Paintings develop through encounters with liminal space and felt energy. Some arise as raw, intuitive forms or nascent patterns; others articulate symbolic terrains through geometry or cosmic landscape. Certain works function as interfaces: orienting fragments into temporary constellations.
My work unfolds as a cosmology: an evolving field where fragments, images, rituals, and texts circulate and co-transform. These fragments gather in provisional constellations that take form through exhibitions, events, books, and an unfolding digital space. Informed by feminist reconfigurations of alchemy and distributed systems, my practice resists fixed stages or conclusions. It sustains a mutable field of enquiry through which the soul experiences its own transformation.
Artist Biography
Kate Southworth is an Irish-British artist based in St Ives. Her work unfolds as a cosmology that interweaves painting, drawing, ritual, and symbolic enquiry. Rooted in co-creation with veiled beings, herbs, and cosmic landscapes, she invites aspects of the sensed unseen into fragile form.

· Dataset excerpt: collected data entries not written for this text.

(* ===== verification/HttpClient.v ===== *)
(** * The HTTP client of the tools: Src/Core/Networking/networking.cpp

    [HttpClient::send] with the outbound scope check of outbound_scope.cpp, the session
    objects of scanner clients, the read loops under their budgets, interim responses
    and the four ways a body is framed; networking_outcome.cpp classifies failures.
    A socket is the script of what it will do: see [Wire]. *)

From S2P Require Import Prelude Qt QtSample QMap Json Zlib HttpFraming NetFraming ProxyPolicy SessionManager ChainRunner SessionRules.

Local Open Scope Z_scope.

(** [QUrl] as outbound_scope.cpp uses it: a strict parse giving scheme, host and encoded
    path, and the decoded path with its dot segments removed. *)
Class QtWireUrl := {
  wu_strict : qstr -> option (qstr * qstr * qstr);
  wu_normal_path : qstr -> qstr
}.

(** ** The outbound scope *)

(** [path]: [None] is the null path of a connection without an HTTP resource. *)
Record Target := mkTarget { tg_host : qstr; tg_port : Z; tg_protocol : Z; tg_path : option qstr }.
Definition Checker : Type := option (Target -> bool).

Section Scope.
Context {Q : QtText} {UD : QtUrl} {WU : QtWireUrl}.

Definition allows (checker : Checker) (t : Target) : bool :=
  match checker with
  | None => true
  | Some f => (0 <? tg_port t) && (tg_port t <=? 65535) && negb (is_nil (u_trimmed (tg_host t))) && f t
  end.

(** [s.section(c, 0, 0)]. *)
Definition before_chr (c : Z) (s : qstr) : qstr := match index_of c s with Some i => take i s | None => s end.

(** The path a request target names, if it names one. *)
Definition target_path (target : qstr) : option qstr :=
  if starts_with_chr 47 target then Some (before_chr 35 (before_chr 63 target))
  else
    match wu_strict target with
    | Some (scheme, host, path) =>
        if (seq_eqb scheme (lit "http") || seq_eqb scheme (lit "https")) && negb (is_nil host)
        then Some (if is_nil path then lit "/" else path) else None
    | None => None
    end.

Definition normalized_path (path : qstr) : qstr :=
  let p := wu_normal_path (url_decode (u_toutf8 path)) in if is_nil p then lit "/" else p.

(** The checker is read anew for each of the two questions. *)
Definition allowsUrl (c1 c2 : Checker) (host : qstr) (port : Z) (tls : bool) (target : qstr) : bool :=
  let t := mkTarget host port (if tls then 2 else 1) (target_path target) in
  if negb (allows c1 t) then false
  else
    match tg_path t with
    | None => true
    | Some path => allows c2 (mkTarget host port (tg_protocol t) (Some (normalized_path path)))
    end.

(** The text between the first and the last blank of the request line. *)
Definition wire_target (request : bytes) : qstr :=
  let line := b_trimmed (before_chr 10 request) in
  match index_of 32 line, last_index_of 32 line with
  | Some first, Some lst => if (first <? lst)%nat then mid line (first + 1) (lst - first - 1) else []
  | _, _ => []
  end.

Definition allowsRequest (c1 c2 : Checker) (host : qstr) (port : Z) (tls : bool) (request : bytes) : bool :=
  allowsUrl c1 c2 host port tls (wire_target request).

Definition blockedError : qstr := lit "Target is outside project scope; request was not sent".
End Scope.

(** ** Outcomes *)

Inductive SocketOutcome := OOk | OTimeout | OReset | OConnectError.

(** [QAbstractSocket::SocketError], as far as it is told apart. *)
Inductive SocketError :=
| RemoteHostClosedError | ConnectionRefusedError | HostNotFoundError | SocketAccessError | ProxyConnectionRefusedError
| ProxyNotFoundError | SslHandshakeFailedError | SocketTimeoutError | OtherSocketError.

Definition classifySocketOutcome (err : SocketError) (connected : bool) : SocketOutcome :=
  match err with
  | RemoteHostClosedError => OReset
  | ConnectionRefusedError | HostNotFoundError | SocketAccessError | ProxyConnectionRefusedError | ProxyNotFoundError
  | SslHandshakeFailedError => OConnectError
  | SocketTimeoutError => if connected then OTimeout else OReset
  | OtherSocketError => if connected then OTimeout else OReset
  end.

(** ** Reading *)

(** One round of a read loop: whether bytes are there without waiting, the clock as read
    before the wait, what [readAll] then gives and whether the peer is still connected
    behind it.  When the rounds run out a wait fails. *)
Record Round := mkRound { rd_avail : bool; rd_clock : Z; rd_data : bytes; rd_connected : bool }.

Definition kTimeoutMs : Z := 15000.
Definition kMaxHead : Z := 64 * 1024.

(** The wait of a round is refused when the budget of the call is spent. *)
Definition round_refused (r : Round) : bool :=
  negb (rd_avail r) && (nextReadTimeoutMs (rd_clock r) kTimeoutMs kMaxTotalReadMs <=? 0).

(** A read loop: what was read, whether the peer is still connected, the rounds left,
    and whether it succeeded. *)
Record ReadState := mkRead { r_out : bytes; r_conn : bool; r_rounds : list Round }.

Fixpoint readHead (out : bytes) (conn : bool) (rounds : list Round) : bool * ReadState :=
  if contains_sub CRLFCRLF out then (true, mkRead out conn rounds)
  else if kMaxHead <? zlen out then (false, mkRead out conn rounds)
  else
    match rounds with
    | [] => (false, mkRead out conn [])
    | r :: rs =>
        if round_refused r then (false, mkRead out conn rs)
        else
          let out := out ++ rd_data r in
          if negb (rd_connected r) && negb (contains_sub CRLFCRLF out) then (false, mkRead out false rs)
          else readHead out (rd_connected r) rs
    end.

Fixpoint readBytes (n : Z) (out : bytes) (conn : bool) (rounds : list Round) : bool * ReadState :=
  if n <=? zlen out then (true, mkRead out conn rounds)
  else
    match rounds with
    | [] => (false, mkRead out conn [])
    | r :: rs =>
        if round_refused r then (false, mkRead out conn rs)
        else
          let out := out ++ take (Z.to_nat (n - zlen out)) (rd_data r) in
          if negb (rd_connected r) && (zlen out <? n) then (false, mkRead out false rs)
          else readBytes n out (rd_connected r) rs
    end.
Definition readExactly (n : Z) (conn : bool) (rounds : list Round) : bool * ReadState :=
  if (n <? 0) || (kMaxBodyBytes <? n) then (false, mkRead [] conn rounds) else readBytes n [] conn rounds.

(** [last]: what the final [readAll] finds. *)
Fixpoint readToClose (out : bytes) (conn : bool) (rounds : list Round) : bytes :=
  if negb conn then out
  else if kMaxBodyBytes <=? zlen out then out
  else
    match rounds with
    | [] => out
    | r :: rs => if round_refused r then out else readToClose (out ++ rd_data r) (rd_connected r) rs
    end.
Definition readUntilClosed (conn : bool) (rounds : list Round) (last : bytes) : bytes :=
  take (Z.to_nat kMaxBodyBytes) (readToClose [] conn rounds ++ last).

Section Client.
Context {Q : QtText} {ZL : Zlib} {DD : QtDate} {R : QtRegex} {RR : QtReplace} {J : QtJson} {CC : QtCapture} {UD : QtUrl} {WU : QtWireUrl}.

(** The chunk loop always waits; the raw bytes grow whether it succeeds or not. *)
Fixpoint readChunks (buffer decoded allBytes : bytes) (conn : bool) (rounds : list Round) : option bytes * bytes * bool :=
  match feedChunked buffer decoded with
  | Some (CDone, _, decoded') => (Some decoded', allBytes, conn)
  | Some (CError, _, _) | None => (None, allBytes, conn)
  | Some (CNeedMore, buffer', decoded') =>
      match rounds with
      | [] => (None, allBytes, conn)
      | r :: rs =>
          if nextReadTimeoutMs (rd_clock r) kTimeoutMs kMaxTotalReadMs <=? 0 then (None, allBytes, conn)
          else
            let allBytes := allBytes ++ rd_data r in
            if kMaxBodyBytes <? zlen allBytes then (None, allBytes, rd_connected r)
            else readChunks (buffer' ++ rd_data r) decoded' allBytes (rd_connected r) rs
      end
  end.

(** ** One call *)

(** What the socket will do: connect (or fail with a text), take the bytes written,
    deliver the rounds and, once the last loop has stopped, [w_last]; [w_error],
    [w_alive] and [w_text] are what it reports at the failure, if there is one. *)
Record Wire := mkWire {
  w_refused : option qstr; w_written : bool; w_rounds : list Round; w_last : bytes;
  w_error : SocketError; w_alive : bool; w_text : qstr
}.

Inductive Purpose := Scanner | Engagement | ApplicationService.

(** What [ScannerSessionRegistration] has installed. *)
Record Sessions := mkSessions { se_rules : option State; se_jar : option Jar }.
Definition noSessions : Sessions := mkSessions None None.

(** [SendResult], with what went on the wire and what the session objects were shown. *)
Record Sending := mkSending {
  hs_ok : bool; hs_outcome : SocketOutcome; hs_error : qstr; hs_request : bytes; hs_raw : bytes; hs_parsed : HttpResponse;
  hs_wire : option bytes; hs_shown : option (HttpRequest * HttpResponse)
}.
Definition emptyResponse : HttpResponse := mkResponse [] 0 [] [] [] [] false.

Definition isScanner (p : Purpose) : bool := match p with Scanner => true | _ => false end.
Definition isService (p : Purpose) : bool := match p with ApplicationService => true | _ => false end.
Definition active_sessions (p : Purpose) (se : Sessions) : Sessions := if isScanner p then se else noSessions.
Definition has_sessions (se : Sessions) : bool := bool_decide (is_Some (se_rules se)) || bool_decide (is_Some (se_jar se)).

(** [SessionRulesLogic::ToolScanner]. *)
Definition ToolScanner : Z := 8.

(** The cookies of the jar, then the rules; the original bytes unless something changed. *)
Definition sessionBytes (se : Sessions) (nowSec : Z) (host : qstr) (port : Z) (tls : bool) (input : bytes) : bytes :=
  let request := parseRequestBytes input host port tls in
  let injected := match se_jar se with Some jar => injectInto jar nowSec request | None => request end in
  let '(final, changed) := match se_rules se with Some s => applyToRequest s injected ToolScanner | None => (injected, false) end in
  if changed || negb (bool_decide (rq_headers final = rq_headers request)) then
    let out := serializeRequestForOrigin final in
    if negb (bool_decide (rq_body final = rq_body request)) then normalizeContentLength out else out
  else input.

(** The 1xx responses are skipped to the final head: its block, the bytes behind it, its
    status, the buffer it came in. *)
Inductive Headed :=
| HeadLost
| Head (block rest : bytes) (status : StatusLine) (tooMany : bool) (buf : bytes) (conn : bool) (rounds : list Round).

Working across conscious, unconscious, and subtle registers, she draws on receptive methods such as parsemage, planchette work, and dream-based practices. Her paintings emerge through elemental processes, often hovering between appearance and dissolution. She positions painting as a field of becoming—where material and spiritual processes co-emerge and the soul traces its own transformation. Fragments gather into provisional constellations that evolve across exhibitions, books, talks, courses, and events.
Her work is supported by practice-based research, including a PhD in Fine Art from the University of Leeds, and has been presented nationally and internationally. She has delivered talks at Tate St Ives, Tate Modern, and Tate Britain.
Glorious Ninth (2001–2011)
Between 2001 and 2011, Kate Southworth collaborated closely with the late Patrick Simons under the name Glorious Ninth. Together they explored ritual, magic, painting, sound, and digital art, blending new media and traditional practices in experimental, deeply personal ways. Their work engaged with themes from the politics of digital networks to the traumas of death and the joys of everyday life.
Some early works now exist only in transformed formats due to technology changes. From 2004, their work expanded to include everyday life and communal practices involving painting, music, rituals, bread-making, gardening, and gatherings.
The partnership ended with Patrick Simons’ death in 2011. Their shared work is recognized nationally and internationally and preserved in online archives.